Si potrebbero citare perfino i Simpson e altri cartoni animati di sorta, ma il mercato non si ferma soltanto sul piccolo e grande schermo, bensì anche nel mondo della moda, tramite marchi che oggi fanno piazza pulita di vendite, perchè l’individuo comune si sente semplicemente “forte” indossando simili richiami.
Si ricade addirittura sul mercato della musica, con quella che viene considerata la musica della mafia, ispirata alla ‘ndrangheta, ovvero ad un organizzazione criminale calabrese: dagli anni ’70 si sono diffuse cassette e dischi dove vengono cantati fatti e storie della criminalità mafiosa, sottolineando i loro valori e i principi, diffondendosi facilmente dalla Germania al resto dell’Europa, fino agli Stati Uniti.
Non a caso arrivò anche il Times a parlarne, facendo apparire a chiari lettere la dicitura “Il lato della musica della Famiglia” ed è chiaro come ormai un concetto così importante sia stato distorto dal resto del mondo, usato non solo per fare soldi ma anche per raggiungere importanti livelli sociali, attraverso quella che viene chiamata intimidazione.

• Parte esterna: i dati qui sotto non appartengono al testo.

(* ===== verification/RuntimeInit.v ===== *)
(** * Initialization

    What has happened when [initialize_runtime] of [Runtime] succeeds. *)

From S2P Require Import Prelude RustStr F64 Contracts Domain Planning Aggregation Coordination Metrics Effects Wire Gateway Template Runner Worker Scenarios Config Startup Leader Dispatch ExecutionLease RunStore Aggregator Kafka KafkaProperties Health Runtime.

(** ** Parts of runs *)

Section process.
Context {W : Type} `{Generators W} `{Base64} `{JsonText} `{UrlParsers}.
Notation ranswer := (ranswer (W := W)).
Notation rprog := (prog ranswer).
Notation robs := (obs ranswer).

Lemma runs_rtry_Ok {A B} (m : rprog (result string A)) (f : A -> rprog (result string B)) tr b :
  runs (rtry m f) tr (Some (Ok b)) -> exists a t1 t2, tr = t1 ++ t2 /\ runs m t1 (Some (Ok a)) /\ runs (f a) t2 (Some (Ok b)).
Proof.
  intros (r & t1 & t2 & -> & Hm & Hf)%runs_bind_done. destruct r as [a|]; [|by destruct Hf as [_ [=]]]. by exists a, t1, t2.
Qed.

Lemma runs_ret_Ok {A B} (r : result string A) (f : A -> rprog (result string B)) tr b :
  runs (rtry (mret r) f) tr (Some (Ok b)) -> exists a, r = Ok a /\ runs (f a) tr (Some (Ok b)).
Proof. intros (a & t1 & t2 & -> & [-> [= <-]] & Hf)%runs_rtry_Ok. by exists a. Qed.

Lemma runs_rcall {A} c (f : ranswer c -> rprog A) tr b :
  runs (rcall_of c ≫= f) tr (Some b) -> exists r t, tr = Answered c r :: t /\ runs (f r) t (Some b).
Proof. intros [[_ [=]]|[[_ [=]]|(r & t & -> & Hr)]]. by exists r, t. Qed.

Lemma interleaves_sublist (t1 t2 t : list robs) : interleaves t1 t2 t -> t1 `sublist_of` t /\ t2 `sublist_of` t.
Proof. induction 1; split; naive_solver (by constructor). Qed.

(** The winner of a race made a subsequence of its calls. *)
Lemma runs_select {A} (p q : rprog A) tr a :
  runs (select p q) tr (Some a) -> exists t, t `sublist_of` tr /\ (runs p t (Some a) \/ runs q t (Some a)).
Proof.
  intros (t1 & t2 & t & Hi & [(_ & _ & _ & [=])|(b & tr' & [-> [= ->]] & -> & [[Hp _]|[_ Hq]])]);
    apply interleaves_sublist in Hi as [? ?]; rewrite app_nil_r; [exists t1|exists t2]; auto.
Qed.

Lemma runs_with_timeout {A} d (p : rprog A) tr a :
  runs (with_timeout d p) tr (Some (Some a)) -> exists t, t `sublist_of` tr /\ runs p t (Some a).
Proof.
  intros (t & Hs & [Hr|Hr])%runs_select.
  - apply runs_bind_done in Hr as (a' & t1 & t2 & -> & Hp & [-> [= ->]]). exists t1. by rewrite app_nil_r in Hs.
  - by apply runs_rcall in Hr as ([] & t' & -> & [_ [=]]).
Qed.

Lemma runs_try_join {A B} (p : rprog (result string A)) (q : rprog (result string B)) tr a b :
  runs (try_join p q) tr (Some (Ok (a, b))) ->
  exists t1 t2, t1 `sublist_of` tr /\ t2 `sublist_of` tr /\ runs p t1 (Some (Ok a)) /\ runs q t2 (Some (Ok b)).
Proof.
  intros (t1 & t2 & t & Hi & [(? & ? & _ & _ & _ & [=])|(ra & rb & tr' & Hp & Hq & [-> [= Hr]] & ->)]).
  apply interleaves_sublist in Hi as [Hs1 Hs2]. rewrite app_nil_r. destruct ra as [a'|], rb as [b'|]; simplify_eq/=.
  assert (forall X (r : rprog (result string X)) u x, runs (select r (e ← rcall_of RPeerFailed; mret (Err e))) u (Some (Ok x)) ->
    exists u', u' `sublist_of` u /\ runs r u' (Some (Ok x))) as Hside.
  { intros X r u x (u' & Hu & [Hr|Hr])%runs_select; [by exists u'|]. by apply runs_rcall in Hr as (e & u2 & -> & [_ [=]]). }
  apply Hside in Hp as (u1 & Hu1 & Hp), Hq as (u2 & Hu2 & Hq). exists u1, u2. split_and!; [by etransitivity..|done|done].
Qed.

Lemma runs_until_ready {A} fuel (probe : rprog (option A)) tr a :
  runs (until_ready fuel probe) tr (Some (Ok a)) -> exists before t, tr = before ++ t /\ runs probe t (Some (Some a)).
Proof.
  revert tr. induction fuel as [|fuel IH]; intros tr Hr; [by destruct Hr as [[_ [=]]|[[_ [=]]|([] & _)]]|].
  apply runs_bind_done in Hr as ([a'|] & t1 & t2 & -> & Hp & Hr).
  - destruct Hr as [-> [= ->]]. exists [], t1. by rewrite app_nil_r.
  - apply runs_rtry_Ok in Hr as ([] & t3 & t4 & -> & _ & Hr). apply IH in Hr as (before & t & -> & Ht).
    exists (t1 ++ t3 ++ before), t. by rewrite <- !app_assoc.
Qed.

(** What the Kafka clients see. *)
Definition seen_kafka (x : robs) : option (obs kanswer) :=
  match x with Answered (RKafka c) r => Some (Answered c r) | Dropped (RKafka c) => Some (Dropped c) | _ => None end.

Lemma runs_kafka {A} (p : prog kanswer A) tr o : runs (kafka p) tr o -> runs p (omap seen_kafka tr) o.
Proof. by apply runs_interp_pass. Qed.

Lemma runs_probe_until {A} fuel (p : prog kanswer (result string A)) tr a :
  runs (until_ready fuel (r ← kafka p; mret (ok r))) tr (Some (Ok a)) ->
  exists t, t `sublist_of` tr /\ runs p (omap seen_kafka t) (Some (Ok a)).
Proof.
  intros (before & t & -> & Hp)%runs_until_ready. apply runs_bind_done in Hp as (r & t1 & t2 & -> & Hp & [-> [= Hr]]).
  destruct r as [a'|]; [|done]. injection Hr as ->. exists t1. rewrite app_nil_r. split; [by apply sublist_inserts_l|by apply runs_kafka].
Qed.

Definition by_kafka (y : obs kanswer) : robs :=
  match y with Answered c r => Answered (RKafka c : rcall W) r | Dropped c => Dropped (RKafka c) end.

Lemma elem_of_seen_kafka y (tr : list robs) : y ∈ omap seen_kafka tr -> by_kafka y ∈ tr.
Proof.
  intros (x & Hx & E)%list_elem_of_omap. assert (x = by_kafka y) as <-; [|done].
  destruct x as [c r|c]; destruct c; simpl in E; try done; by injection E as <-.
Qed.

Lemma sublist_elem (t tr : list robs) x : t `sublist_of` tr -> x ∈ t -> x ∈ tr.
Proof. intros Hs%sublist_submseteq Hx. by eapply elem_of_submseteq. Qed.

(** *** Clients *)

Lemma runs_new_publisher brokers name config tr p :
  runs (kafka (publisher_new_with_config brokers name config)) tr (Some (Ok p)) ->
  topic p = name /\ exists properties, producer_client_config brokers config = Ok properties
    /\ Answered (RKafka (KNewClient properties) : rcall W) (Ok tt) ∈ tr.
Proof.
  intros Hr%runs_kafka. unfold publisher_new_with_config in Hr.
  apply runs_ktry_Ok in Hr as (properties & t1 & t2 & Et & [-> [= Hc]] & Hr).
  apply runs_ktry_Ok in Hr as ([] & t3 & t4 & -> & ->%(runs_one_call (KNewClient _)) & [-> [= ->]]).
  split; [done|]. exists properties. split; [done|]. apply (elem_of_seen_kafka (Answered (KNewClient properties) (Ok tt))). rewrite Et. set_solver.
Qed.

Lemma runs_new_consumer what subscribed brokers group_id name config tr c :
  runs (kafka (consumer_new_with_config what subscribed brokers group_id name config)) tr (Some (Ok c)) ->
  consumer_topic c = name /\ Answered (RKafka (KSubscribe name) : rcall W) (Ok tt) ∈ tr.
Proof.
  intros Hr%runs_kafka. unfold consumer_new_with_config in Hr.
  apply runs_ktry_Ok in Hr as (properties & t1 & t2 & Et & [-> [= Hc]] & Hr).
  apply runs_ktry_Ok in Hr as ([] & t3 & t4 & -> & ->%(runs_one_call (KNewClient _)) & Hr).
  apply runs_ktry_Ok in Hr as ([] & t5 & t6 & -> & ->%(runs_one_call (KSubscribe _)) & [-> [= ->]]).
  split; [done|]. apply (elem_of_seen_kafka (Answered (KSubscribe name) (Ok tt))). rewrite Et. set_solver.
Qed.

(** *** Initialization *)

Section init.
Variable iteration : gset string -> list string.
Hypothesis iteration_complete : forall s x, x ∈ iteration s <-> x ∈ s.
Variable fuel : nat.
Variable config : AppConfig.

Definition flag_set (tr : list robs) (field : health_field) : Prop := Answered (RHealth field true : rcall W) tt ∈ tr.

(** Redis answered, and the required topics were reported ready. *)
Record dependencies_ready (tr : list robs) : Prop := {
  redis_answered : Answered (RRedisPing : rcall W) (Ok tt) ∈ tr;
  topics_probed : exists t, t `sublist_of` tr
    /\ runs (probe_required_topics (kafka_brokers config) (required_kafka_topics config) (kafka_request_timeout config))
         (omap seen_kafka t) (Some (Ok tt))
    /\ Forall (fun name => exists topic, top_name topic = name /\ reported (omap seen_kafka t) topic /\ topic_ready topic)
         (required_kafka_topics config);
  dependencies_flagged : flag_set tr RedisReady /\ flag_set tr KafkaTopicsReady;
}.

Lemma runs_wait_for_redis tr : runs (wait_for_redis fuel) tr (Some (Ok tt)) -> Answered (RRedisPing : rcall W) (Ok tt) ∈ tr.
Proof.
  intros (before & t & -> & Hp)%runs_until_ready. apply runs_bind_done in Hp as (r & t1 & t2 & -> & Hp & [-> [= Hr]]).
  destruct r as [[[]|]|]; [|done..]. apply runs_with_timeout in Hp as (t3 & Hs & Hp).
  apply runs_rtry_Ok in Hp as ([] & t4 & t5 & -> & _ & Hp).
  destruct Hp as [[_ [=]]|[[_ [=]]|(r & t & -> & [-> [= ->]])]].
  apply elem_of_app. right. apply elem_of_app. left. eapply sublist_elem; [exact Hs|]. set_solver.
Qed.

Lemma runs_await_dependencies tr : runs (await_dependencies fuel config) tr (Some (Ok tt)) -> dependencies_ready tr.
Proof.
  intros Hr. apply runs_ret_Ok in Hr as ([] & _ & Hr).
  apply runs_rtry_Ok in Hr as ([[] []] & t1 & t2 & -> & Hj & Hr). apply runs_try_join in Hj as (u1 & u2 & Hs1 & _ & Hp & _).
  apply runs_wait_for_redis in Hp. eapply sublist_elem in Hp; [|exact Hs1].
  apply runs_rcall in Hr as ([] & t3 & -> & Hr). apply runs_rtry_Ok in Hr as ([] & t4 & t5 & -> & _ & Hr).
  apply runs_rtry_Ok in Hr as ([] & t6 & t7 & -> & Ht & Hr). apply runs_probe_until in Ht as (t & Hs & Ht).
  apply runs_rcall in Hr as ([] & t8 & -> & _). split.
  - set_solver.
  - exists t. split_and!; [|done|by apply probe_reports_ready in Ht as (_ & _ & ?)]. apply sublist_inserts_l, sublist_cons, sublist_inserts_l, sublist_inserts_r, Hs.
  - unfold flag_set. split; set_solver.
Qed.

(** Everything the runtime needs is there. *)
Record initialized (scenarios : list (Scenario W)) (tr : list robs) (runtime : InitializedRuntime W) : Prop := {
  init_dependencies : dependencies_ready tr;
  init_publishers : exists properties, producer_client_config (kafka_brokers config) (producer_config config) = Ok properties
    /\ Answered (RKafka (KNewClient properties) : rcall W) (Ok tt) ∈ tr
    /\ topic (rt_job_publisher runtime) = kafka_jobs_topic config /\ topic (rt_result_publisher runtime) = kafka_results_topic config
    /\ topic (rt_dlq_publisher runtime) = kafka_dlq_topic config;
  init_consumer : Answered (RKafka (KSubscribe (kafka_jobs_topic config)) : rcall W) (Ok tt) ∈ tr
    /\ consumer_topic (rt_job_consumer runtime) = kafka_jobs_topic config;
  init_aggregation : match rt_aggregation runtime with
    | Some aggregation =>
        aggregation_enabled config = true /\ runtime_aggregation_store config = Ok (agg_store aggregation)
        /\ topic (agg_publisher aggregation) = kafka_summaries_topic config
        /\ Answered (RKafka (KSubscribe (kafka_results_topic config)) : rcall W) (Ok tt) ∈ tr
    | None => aggregation_enabled config = false
    end;
  init_plans : rt_plans runtime <> [] /\ map plan_scenario (rt_plans runtime) `sublist_of` scenarios
    /\ Forall plan_ready (rt_plans runtime);
  init_flags : Forall (flag_set tr) [KafkaProducersReady; KafkaConsumerReady; ScenariosInitialized];
}.

Lemma runs_when {A} enabled (m : rprog (result string A)) tr a :
  runs (when enabled m) tr (Some (Ok a)) ->
  match a with Some a => enabled = true /\ runs m tr (Some (Ok a)) | None => enabled = false end.
Proof.
  destruct enabled; simpl; [|by intros [_ [= ->]]]. intros (a' & t1 & t2 & -> & Hm & [-> [= ->]])%runs_rtry_Ok.
  by rewrite app_nil_r.
Qed.

Lemma runs_initialize_runtime scenarios tr runtime :
  runs (initialize_runtime iteration fuel config scenarios) tr (Some (Ok runtime)) -> initialized scenarios tr runtime.
Proof.
  intros Hr. apply runs_rtry_Ok in Hr as ([] & t1 & tr1 & -> & Hd%runs_await_dependencies & Hr).
  apply runs_rtry_Ok in Hr as (jobs & t2 & tr2 & -> & [Hj (properties & Hc & Hn)]%runs_new_publisher & Hr).
  apply runs_rtry_Ok in Hr as (results & t3 & tr3 & -> & [Hres _]%runs_new_publisher & Hr).
  apply runs_rtry_Ok in Hr as (dlq & t4 & tr4 & -> & [Hdlq _]%runs_new_publisher & Hr).
  apply runs_rtry_Ok in Hr as (summaries & t5 & tr5 & -> & Hsum%runs_when & Hr).
  apply runs_rcall in Hr as ([] & tr6 & -> & Hr).
  apply runs_rtry_Ok in Hr as (consumer & t6 & tr7 & -> & [Hcon Hsub]%runs_new_consumer & Hr).
  apply runs_rtry_Ok in Hr as (rconsumer & t7 & tr8 & -> & Hrcon%runs_when & Hr).
  apply runs_rcall in Hr as ([] & tr9 & -> & Hr).
  apply runs_rtry_Ok in Hr as (plans & t8 & tr10 & -> & Hplans & Hr).
  apply runs_rcall in Hr as ([] & tr11 & -> & Hr). apply runs_ret_Ok in Hr as (aggregation & Ha & [-> [= ->]]).
  eapply built_plans_ready in Hplans as (Hne & Hsl & Hready & _); [|exact iteration_complete].
  split.
  - destruct Hd as [Hping (t & Hs & Ht) [Hf1 Hf2]]. split; [set_solver| |unfold flag_set in *; set_solver].
    exists t. split; [by apply sublist_inserts_r|done].
  - exists properties. split_and!; [done|set_solver|done..].
  - split; [set_solver|done].
  - unfold initialize_aggregation in Ha. simpl.
    destruct rconsumer as [rconsumer|], summaries as [summaries|]; try done; [|by injection Ha as <-].
    apply bind_Ok in Ha as (store & Hst%map_err_Ok & [= <-]). simpl.
    destruct Hsum as [He [Ht _]%runs_new_publisher], Hrcon as [_ [_ Hrs]%runs_new_consumer]. split_and!; [done..|set_solver].
  - done.
  - unfold flag_set. rewrite !Forall_cons, Forall_nil. split_and!; [set_solver..|done].
Qed.
End init.
End process.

Su questo punto anche il videogioco “Il Padrino” ci rappresenta un classico esempio che Fronio usa perfettamente all’interno della sua pellicola: guidando il proprio aspirante Don andiamo all’interno di un locale, a chiedere il pizzo e la devozione annessa, e dopo svariati tentativi di convincimento (prendiamolo per un colletto e scuotiamolo) otteniamo, tramite la paura, una nuova collaborazione o meglio sottomissione.
Stiamo parlando solo di un videogioco, che arriva ad istigarci sull’immagine del potere e che ci porta con tanto di accento calante a rubare una macchina per strada.
Il documentario di Fronio, frizzante ed audace colpisce su più punti la società di oggi, in maniera brillante e decisamente movimentata, facendoci ridere e allo stesso tempo riflettere sulle assurdità della popolarità mafiosa, una volta sintomo di terrore e di ingiustizia verso quelli che dovrebbero essere i nostri più sani principi.
Si sa che il cinema indipendente non ha vita facile e ancora di più se i progetti di questi intraprendenti registi vogliono colpire un determinato problema che riempie la nostra società; eppure con l’era di internet e l’avanzato progredire dei mezzi di comunicazione sembra impossibile ormai contenere o fare tacere queste voci che si fanno sempre più strada, gridando ai cittadini che la menzogna non è più un opzione praticabile.
Sono film invisibili, film spariti e dato che il silenzio questa volta non verrà usato, vi lascio con un pezzo scritto dal regista stesso e reperibile sul sito http://www.votaprovenzano.org.
“La lotta alla mafia è finita, non esiste nè può esistere più. E i Livatino, i Terranova, i Mancuso, i Falcone, i Borsellino, non sono solo morti invano: ma hanno anche assunto un’aria vagamente ridicola. La loro fiducia nella legge, i loro caratteri fermi, le loro idee: tutta roba sorpassata, bagaglio polveroso di simpatici vecchietti buono per fare al massimo una fiction. Anzi neanche più quella, dato che di questi tempi i protagonisti delle fiction sono i mafiosi. Oggi, nessuna idea da difendere. Oggi, nessuna lotta da portare avanti. L’unica forma possibile di lotta alla mafia, oggi, è cercare di farla nostra. L’unico modo per combatterla, è imitarla. Benvenuti nel ventunesimo secolo. La mafia è vinta. Evviva la mafia!.